* What the task asks:
Nothing outside the stretch is wanted. Repeat exactly the lines of the listing below from the one that contains "None => Panic" through the one that contains "Definition op_apply_rewards (ws", both ends included.

* Records to process:
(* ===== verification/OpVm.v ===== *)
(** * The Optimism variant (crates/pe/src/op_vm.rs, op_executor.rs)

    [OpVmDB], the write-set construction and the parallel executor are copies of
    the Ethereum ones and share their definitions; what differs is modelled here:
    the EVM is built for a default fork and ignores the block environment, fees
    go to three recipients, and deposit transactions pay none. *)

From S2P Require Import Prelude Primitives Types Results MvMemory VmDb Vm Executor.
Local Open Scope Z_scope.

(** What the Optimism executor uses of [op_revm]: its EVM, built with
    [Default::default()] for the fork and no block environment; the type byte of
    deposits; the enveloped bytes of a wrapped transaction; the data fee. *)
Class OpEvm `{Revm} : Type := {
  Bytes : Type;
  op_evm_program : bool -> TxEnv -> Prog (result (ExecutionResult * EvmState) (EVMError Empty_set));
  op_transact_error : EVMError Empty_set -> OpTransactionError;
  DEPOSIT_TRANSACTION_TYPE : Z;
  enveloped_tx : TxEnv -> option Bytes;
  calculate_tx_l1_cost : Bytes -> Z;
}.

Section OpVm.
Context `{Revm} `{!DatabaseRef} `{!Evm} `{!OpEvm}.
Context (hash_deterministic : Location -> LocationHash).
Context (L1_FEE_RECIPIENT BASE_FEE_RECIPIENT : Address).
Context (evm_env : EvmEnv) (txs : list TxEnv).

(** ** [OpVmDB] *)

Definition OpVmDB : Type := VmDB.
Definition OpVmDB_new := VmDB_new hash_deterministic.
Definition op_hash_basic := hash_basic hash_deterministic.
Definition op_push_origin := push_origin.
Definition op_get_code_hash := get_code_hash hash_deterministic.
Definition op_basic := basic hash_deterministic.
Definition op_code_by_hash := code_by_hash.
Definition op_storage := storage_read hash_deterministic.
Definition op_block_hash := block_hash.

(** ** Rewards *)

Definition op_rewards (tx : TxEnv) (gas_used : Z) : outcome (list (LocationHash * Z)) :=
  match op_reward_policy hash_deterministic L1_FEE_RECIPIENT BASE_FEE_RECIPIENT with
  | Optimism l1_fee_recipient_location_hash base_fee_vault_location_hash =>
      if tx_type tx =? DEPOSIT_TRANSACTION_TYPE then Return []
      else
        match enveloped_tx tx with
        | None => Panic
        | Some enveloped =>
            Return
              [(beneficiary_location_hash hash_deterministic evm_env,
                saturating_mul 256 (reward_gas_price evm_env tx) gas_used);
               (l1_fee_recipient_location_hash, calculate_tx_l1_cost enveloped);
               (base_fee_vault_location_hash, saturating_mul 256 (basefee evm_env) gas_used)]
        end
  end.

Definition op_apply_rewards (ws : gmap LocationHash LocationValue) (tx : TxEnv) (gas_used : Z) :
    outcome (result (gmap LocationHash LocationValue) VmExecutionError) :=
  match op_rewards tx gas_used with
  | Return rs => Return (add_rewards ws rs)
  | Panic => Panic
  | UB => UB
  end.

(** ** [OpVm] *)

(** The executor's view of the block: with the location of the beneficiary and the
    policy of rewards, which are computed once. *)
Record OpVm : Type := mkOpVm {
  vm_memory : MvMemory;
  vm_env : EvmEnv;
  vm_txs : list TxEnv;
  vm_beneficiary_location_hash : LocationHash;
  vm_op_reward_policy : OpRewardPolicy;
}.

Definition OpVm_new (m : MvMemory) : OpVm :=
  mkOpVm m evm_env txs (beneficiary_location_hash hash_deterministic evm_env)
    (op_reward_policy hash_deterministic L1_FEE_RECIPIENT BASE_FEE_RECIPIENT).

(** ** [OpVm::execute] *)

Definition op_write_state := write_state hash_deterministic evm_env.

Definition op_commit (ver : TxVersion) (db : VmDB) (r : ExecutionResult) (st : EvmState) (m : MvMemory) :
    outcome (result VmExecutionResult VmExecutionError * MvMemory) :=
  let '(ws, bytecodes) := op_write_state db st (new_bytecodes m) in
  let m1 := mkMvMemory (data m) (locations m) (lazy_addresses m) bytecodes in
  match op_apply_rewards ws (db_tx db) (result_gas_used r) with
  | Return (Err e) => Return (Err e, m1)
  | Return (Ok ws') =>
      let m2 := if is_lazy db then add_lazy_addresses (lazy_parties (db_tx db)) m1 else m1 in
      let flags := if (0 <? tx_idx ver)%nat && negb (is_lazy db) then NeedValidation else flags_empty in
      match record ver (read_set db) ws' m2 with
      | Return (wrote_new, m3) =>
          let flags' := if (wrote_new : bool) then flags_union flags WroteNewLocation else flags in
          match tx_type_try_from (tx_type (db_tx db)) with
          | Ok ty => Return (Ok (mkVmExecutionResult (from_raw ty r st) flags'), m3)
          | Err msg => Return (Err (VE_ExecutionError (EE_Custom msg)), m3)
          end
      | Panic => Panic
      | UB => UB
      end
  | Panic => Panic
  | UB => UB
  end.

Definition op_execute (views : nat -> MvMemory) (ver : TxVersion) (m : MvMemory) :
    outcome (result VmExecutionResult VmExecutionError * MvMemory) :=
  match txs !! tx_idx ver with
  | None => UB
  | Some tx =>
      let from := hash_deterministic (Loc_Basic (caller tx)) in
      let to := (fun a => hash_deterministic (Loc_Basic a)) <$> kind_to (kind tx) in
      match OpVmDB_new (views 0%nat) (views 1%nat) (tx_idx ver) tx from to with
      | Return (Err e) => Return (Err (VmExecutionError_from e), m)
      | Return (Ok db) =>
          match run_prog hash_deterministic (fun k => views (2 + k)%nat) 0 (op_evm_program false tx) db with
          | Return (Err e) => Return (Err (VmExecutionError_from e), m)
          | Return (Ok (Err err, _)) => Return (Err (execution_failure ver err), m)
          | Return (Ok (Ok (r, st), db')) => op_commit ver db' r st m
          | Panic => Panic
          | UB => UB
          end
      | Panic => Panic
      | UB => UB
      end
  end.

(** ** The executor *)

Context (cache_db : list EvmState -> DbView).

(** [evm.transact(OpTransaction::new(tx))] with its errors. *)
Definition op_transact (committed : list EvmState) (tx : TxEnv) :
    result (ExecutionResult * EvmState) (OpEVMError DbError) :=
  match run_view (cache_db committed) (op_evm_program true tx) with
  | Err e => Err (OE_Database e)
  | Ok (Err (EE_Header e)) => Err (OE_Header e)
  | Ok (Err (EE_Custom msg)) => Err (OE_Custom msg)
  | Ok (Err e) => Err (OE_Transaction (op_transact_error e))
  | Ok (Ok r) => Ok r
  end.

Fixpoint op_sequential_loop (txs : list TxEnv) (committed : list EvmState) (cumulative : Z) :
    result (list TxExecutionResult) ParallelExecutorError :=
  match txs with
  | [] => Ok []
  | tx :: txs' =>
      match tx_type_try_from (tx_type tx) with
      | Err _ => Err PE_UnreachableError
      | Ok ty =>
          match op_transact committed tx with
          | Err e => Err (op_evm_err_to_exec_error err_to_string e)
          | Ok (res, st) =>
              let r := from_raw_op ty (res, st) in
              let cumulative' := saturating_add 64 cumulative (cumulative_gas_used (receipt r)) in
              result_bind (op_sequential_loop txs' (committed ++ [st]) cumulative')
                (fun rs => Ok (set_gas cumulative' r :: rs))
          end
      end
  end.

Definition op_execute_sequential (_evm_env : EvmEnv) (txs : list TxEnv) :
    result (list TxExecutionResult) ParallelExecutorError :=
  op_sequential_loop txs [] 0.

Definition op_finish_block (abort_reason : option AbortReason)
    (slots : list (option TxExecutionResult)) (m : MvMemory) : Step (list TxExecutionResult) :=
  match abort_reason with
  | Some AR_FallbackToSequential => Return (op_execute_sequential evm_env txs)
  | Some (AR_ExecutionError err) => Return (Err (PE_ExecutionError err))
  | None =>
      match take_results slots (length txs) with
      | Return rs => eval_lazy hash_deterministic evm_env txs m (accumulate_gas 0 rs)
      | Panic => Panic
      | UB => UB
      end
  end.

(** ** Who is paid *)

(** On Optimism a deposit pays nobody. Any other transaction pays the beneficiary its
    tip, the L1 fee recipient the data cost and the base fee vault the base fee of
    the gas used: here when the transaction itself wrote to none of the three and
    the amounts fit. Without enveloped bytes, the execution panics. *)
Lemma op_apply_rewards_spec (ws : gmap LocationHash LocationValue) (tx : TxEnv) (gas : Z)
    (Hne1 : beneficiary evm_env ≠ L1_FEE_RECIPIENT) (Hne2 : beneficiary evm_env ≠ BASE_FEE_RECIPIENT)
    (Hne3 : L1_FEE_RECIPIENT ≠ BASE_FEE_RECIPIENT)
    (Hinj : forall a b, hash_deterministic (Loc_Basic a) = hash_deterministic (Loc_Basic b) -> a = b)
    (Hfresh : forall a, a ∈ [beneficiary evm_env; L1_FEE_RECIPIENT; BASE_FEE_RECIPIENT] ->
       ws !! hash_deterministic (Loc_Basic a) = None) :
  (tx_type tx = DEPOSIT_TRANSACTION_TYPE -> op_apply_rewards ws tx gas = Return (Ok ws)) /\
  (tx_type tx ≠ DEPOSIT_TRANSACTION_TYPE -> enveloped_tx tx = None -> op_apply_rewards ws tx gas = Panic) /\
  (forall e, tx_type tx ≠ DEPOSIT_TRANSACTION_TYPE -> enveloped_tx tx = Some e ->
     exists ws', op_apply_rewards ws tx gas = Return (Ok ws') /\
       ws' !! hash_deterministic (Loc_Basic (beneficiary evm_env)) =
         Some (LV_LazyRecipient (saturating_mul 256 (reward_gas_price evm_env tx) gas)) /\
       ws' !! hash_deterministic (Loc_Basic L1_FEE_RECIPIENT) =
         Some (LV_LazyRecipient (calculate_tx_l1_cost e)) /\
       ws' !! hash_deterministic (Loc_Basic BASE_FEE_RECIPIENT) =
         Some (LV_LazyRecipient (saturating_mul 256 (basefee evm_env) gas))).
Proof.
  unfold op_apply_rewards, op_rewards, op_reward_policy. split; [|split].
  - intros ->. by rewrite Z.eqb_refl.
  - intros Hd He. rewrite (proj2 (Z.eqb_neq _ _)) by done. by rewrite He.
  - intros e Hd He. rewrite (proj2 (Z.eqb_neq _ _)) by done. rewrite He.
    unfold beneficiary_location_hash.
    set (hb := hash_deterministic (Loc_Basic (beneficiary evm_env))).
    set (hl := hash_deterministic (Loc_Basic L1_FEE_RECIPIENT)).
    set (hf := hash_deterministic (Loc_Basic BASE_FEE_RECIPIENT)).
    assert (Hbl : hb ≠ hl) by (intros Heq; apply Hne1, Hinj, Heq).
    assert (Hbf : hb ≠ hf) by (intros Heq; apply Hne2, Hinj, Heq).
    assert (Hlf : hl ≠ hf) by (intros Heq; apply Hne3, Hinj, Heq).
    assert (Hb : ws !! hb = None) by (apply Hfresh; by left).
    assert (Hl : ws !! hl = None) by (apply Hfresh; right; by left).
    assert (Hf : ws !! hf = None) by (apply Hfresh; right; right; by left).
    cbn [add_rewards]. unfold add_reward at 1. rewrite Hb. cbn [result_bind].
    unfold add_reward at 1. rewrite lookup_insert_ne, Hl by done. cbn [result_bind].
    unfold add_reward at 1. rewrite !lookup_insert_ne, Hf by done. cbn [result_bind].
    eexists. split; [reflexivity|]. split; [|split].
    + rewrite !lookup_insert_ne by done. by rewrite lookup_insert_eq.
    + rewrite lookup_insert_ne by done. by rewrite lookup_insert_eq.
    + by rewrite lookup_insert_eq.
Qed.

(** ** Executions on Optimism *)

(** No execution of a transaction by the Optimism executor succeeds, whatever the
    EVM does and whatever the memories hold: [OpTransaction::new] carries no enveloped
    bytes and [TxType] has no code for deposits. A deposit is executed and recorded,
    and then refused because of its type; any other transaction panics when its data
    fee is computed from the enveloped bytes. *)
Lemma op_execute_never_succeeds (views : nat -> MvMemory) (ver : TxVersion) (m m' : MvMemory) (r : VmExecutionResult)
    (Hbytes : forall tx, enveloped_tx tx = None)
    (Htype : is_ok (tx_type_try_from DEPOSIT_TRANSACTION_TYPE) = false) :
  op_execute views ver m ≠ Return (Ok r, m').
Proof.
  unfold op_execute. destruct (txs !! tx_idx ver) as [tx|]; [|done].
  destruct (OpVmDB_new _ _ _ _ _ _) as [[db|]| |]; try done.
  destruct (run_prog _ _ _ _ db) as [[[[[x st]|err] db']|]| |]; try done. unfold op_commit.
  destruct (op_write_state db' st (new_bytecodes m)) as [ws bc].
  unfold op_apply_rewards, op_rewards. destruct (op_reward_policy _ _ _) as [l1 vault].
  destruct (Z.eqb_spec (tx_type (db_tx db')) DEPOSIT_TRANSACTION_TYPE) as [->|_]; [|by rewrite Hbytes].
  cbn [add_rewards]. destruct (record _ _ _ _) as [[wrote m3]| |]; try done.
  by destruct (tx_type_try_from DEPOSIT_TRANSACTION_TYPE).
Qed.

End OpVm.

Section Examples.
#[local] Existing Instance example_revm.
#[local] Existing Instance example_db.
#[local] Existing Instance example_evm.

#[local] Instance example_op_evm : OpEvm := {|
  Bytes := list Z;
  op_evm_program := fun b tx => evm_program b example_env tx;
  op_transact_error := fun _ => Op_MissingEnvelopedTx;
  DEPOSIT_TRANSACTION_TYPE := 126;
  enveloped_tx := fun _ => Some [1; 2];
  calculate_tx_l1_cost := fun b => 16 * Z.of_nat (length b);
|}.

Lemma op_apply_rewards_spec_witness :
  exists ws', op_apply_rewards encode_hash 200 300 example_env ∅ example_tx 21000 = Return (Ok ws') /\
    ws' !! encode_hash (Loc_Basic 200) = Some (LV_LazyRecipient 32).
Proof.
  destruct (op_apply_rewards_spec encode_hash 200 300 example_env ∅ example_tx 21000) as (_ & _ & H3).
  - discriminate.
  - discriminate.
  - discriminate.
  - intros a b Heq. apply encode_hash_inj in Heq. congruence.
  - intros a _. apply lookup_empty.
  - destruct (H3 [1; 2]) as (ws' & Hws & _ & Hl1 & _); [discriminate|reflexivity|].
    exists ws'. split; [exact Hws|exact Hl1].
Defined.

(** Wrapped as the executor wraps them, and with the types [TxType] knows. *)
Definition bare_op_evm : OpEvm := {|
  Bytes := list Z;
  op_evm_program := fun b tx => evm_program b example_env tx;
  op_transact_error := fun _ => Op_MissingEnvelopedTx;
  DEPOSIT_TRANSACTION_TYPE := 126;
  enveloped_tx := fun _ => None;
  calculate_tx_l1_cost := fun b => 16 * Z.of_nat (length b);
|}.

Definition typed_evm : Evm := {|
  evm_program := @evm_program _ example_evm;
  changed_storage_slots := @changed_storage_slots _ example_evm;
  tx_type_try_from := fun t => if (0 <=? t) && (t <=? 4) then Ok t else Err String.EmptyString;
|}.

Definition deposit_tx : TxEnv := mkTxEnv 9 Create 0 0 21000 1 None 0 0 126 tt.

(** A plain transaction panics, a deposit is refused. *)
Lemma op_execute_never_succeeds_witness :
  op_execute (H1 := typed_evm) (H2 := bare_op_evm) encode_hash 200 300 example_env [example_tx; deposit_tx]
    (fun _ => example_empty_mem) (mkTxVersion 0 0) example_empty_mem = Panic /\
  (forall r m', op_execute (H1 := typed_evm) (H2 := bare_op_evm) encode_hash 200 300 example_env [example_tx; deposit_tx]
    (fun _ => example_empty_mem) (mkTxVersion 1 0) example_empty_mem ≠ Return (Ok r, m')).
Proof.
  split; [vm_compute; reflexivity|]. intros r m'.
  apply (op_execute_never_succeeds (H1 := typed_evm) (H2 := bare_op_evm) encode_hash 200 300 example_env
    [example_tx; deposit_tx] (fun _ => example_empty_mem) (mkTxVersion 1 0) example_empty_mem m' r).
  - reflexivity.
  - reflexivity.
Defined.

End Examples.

* Result for this task:
        | None => Panic
        | Some enveloped =>
            Return
              [(beneficiary_location_hash hash_deterministic evm_env,
                saturating_mul 256 (reward_gas_price evm_env tx) gas_used);
               (l1_fee_recipient_location_hash, calculate_tx_l1_cost enveloped);
               (base_fee_vault_location_hash, saturating_mul 256 (basefee evm_env) gas_used)]
        end
  end.

Definition op_apply_rewards (ws : gmap LocationHash LocationValue) (tx : TxEnv) (gas_used : Z) :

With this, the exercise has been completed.